Tsar of Russia from 1605 to 1606

False Dmitry I or Pseudo-Demetrius I (Лжедмитрий I) (Note: Other romanizations include the common Dmitri, as well as Dmitrii, Dimitri, Dimitrii, Dimitriy, and Dimitry.) reigned as the Tsar of all Russia from 10 June 1605 until his death on 17 May 1606 under the name of Dmitry Ivanovich (Дмитрий Иванович). Dmitry ascended to the throne after the deposition of Tsar Feodor II and ruled for 11 months before he was assassinated in the 1606 Moscow Uprising and replaced with Vasili Shuisky. Dmitry was a pretender who impersonated Dmitry of Uglich, a son of Ivan the Terrible, and his reign formed part of the Time of Troubles.

He was the first, and most successful, of at least three imposters who claimed during the Time of Troubles to be the youngest son of Ivan the Terrible, tsarevich Dmitry Ivanovich, who supposedly escaped a 1591 assassination attempt when he was eight years old. It is generally believed that the real Dmitry of Uglich died in Uglich in 1591. False Dmitry claimed that his mother, Maria Nagaya, anticipated the assassination attempt ordered by Boris Godunov and helped him escape to a monastery in the Tsardom of Russia, and the assassins killed somebody else instead. He said he fled to the Polish–Lithuanian Commonwealth after he came to the attention of Boris Godunov, who ordered him seized. Many Polish nobles did not believe his story, but nonetheless supported him.

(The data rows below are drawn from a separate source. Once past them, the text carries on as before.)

(** * Stash: filter expression engine and library scan reconciliation

    A shallow embedding of two parts of the Go sources:

    - package [sqlite]: the [filterBuilder] tree (joins, where and having
      clauses, sub-filter composition, deferred error), the criterion
      handlers that fill it, and the [queryBuilder] that consumes it;
    - package [manager]: the scan task ([scanGallery], [scanScene],
      [scanImage]) that reconciles one file on disk with the catalog.

    Go strings are byte strings and are embedded as [string]; slices are
    lists; a pointer that may be nil is an [option]; a Go result pair
    [(value, err)] is a pair whose second component is [option error].
    Methods that mutate their receiver return the updated receiver. *)

From Stdlib Require Import List String Ascii ZArith Bool Arith Lia DecimalString.
Import ListNotations.
Open Scope string_scope.

(* ================================================================== *)
(** * Part I. Package sqlite: definitions *)
(* ================================================================== *)

(** ** Go standard library helpers used by the sources *)

(** A Go [error] value is identified with its message. *)
Definition error := string.

Definition quoteChar : ascii := ascii_of_nat 34.
Definition quoteStr : string := String quoteChar EmptyString.

(** [strings.Join]. *)
Definition Join (elems : list string) (sep : string) : string :=
  String.concat sep elems.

With the support of the Polish–Lithuanian Commonwealth, False Dmitry invaded Russia in 1604 with mixed success, and the war later ended with the sudden death of Tsar Boris Godunov. Disaffected Russian boyars staged a coup against the new tsar, Feodor II. False Dmitry entered Moscow on 21 July 1605, and was crowned tsar. Maria Nagaya accepted him as her son and "confirmed" his story. False Dmitry's reign was marked by his openness to Catholicism and allowing foreigners into Russia. This made him unpopular with the boyars, who staged a successful coup and killed him eleven months after he took the throne. Later, another pretender, False Dmitry II, claimed to be False Dmitry having survived the 1606 Moscow Uprising. His wife of 10 days, Marina, would later "accept" Dmitry II as her fallen husband.

According to historian Chester S. L. Dunning, Dmitry was "the only Tsar ever raised to the throne by means of a military campaign and popular uprisings".

==Background==
Dmitry entered history circa 1600, after making a positive impression on Patriarch Job of Moscow with his learning and assurance. Tsar Boris Godunov ordered the young man seized and questioned. Dmitry fled to Prince Constantine Ostrogski at Ostroh, in the Polish–Lithuanian Commonwealth, and subsequently entered the service of the Wiśniowieckis, a polonized Ruthenian family. The princes Adam and Michał Wiśniowiecki in particular showed interest in the stories Dmitry told, and who he purported to be, as they gave the Poles an opportunity to capitalize on the political rancor in Moscow.

Rumors said that Dmitry was an illegitimate son of the Polish king, Stefan Batory, who reigned from 1575 to 1586. According to a later tale, Dmitry blurted out that identity once, when a violent master slapped him. Dmitry's own story was that his mother, Tsar Ivan's widow, anticipated Boris Godunov's assassination attempt, and put him into the care of a doctor, who hid him in various monasteries through the years. After the doctor died, Dmitry fled to Poland, and worked briefly there as a teacher before he entered the service of the Wiśniowieckis. Some who had known Ivan IV later claimed that Dmitry did indeed resemble the young tsarevich. The young man also possessed such aristocratic skills as horsemanship and literacy, and was fluent in Russian, Polish, and French.

Whether or not Dmitry's tale was accurate, the Wiśniowiecki brothers, Samuel Tyszkiewicz, Jan Sapieha, Roman Różyński, and several other Polish noblemen agreed to back him, and his claim, against Boris Godunov.

In March 1604, Dmitry visited the court of Sigismund III Vasa in Kraków. The king provisionally supported him, but did not promise any military help. To attract the powerful Jesuits to his cause, Dmitry publicly converted to Roman Catholicism on 17 April 1604, and convinced papal nuncio Claudio Rangoni to also back his claim.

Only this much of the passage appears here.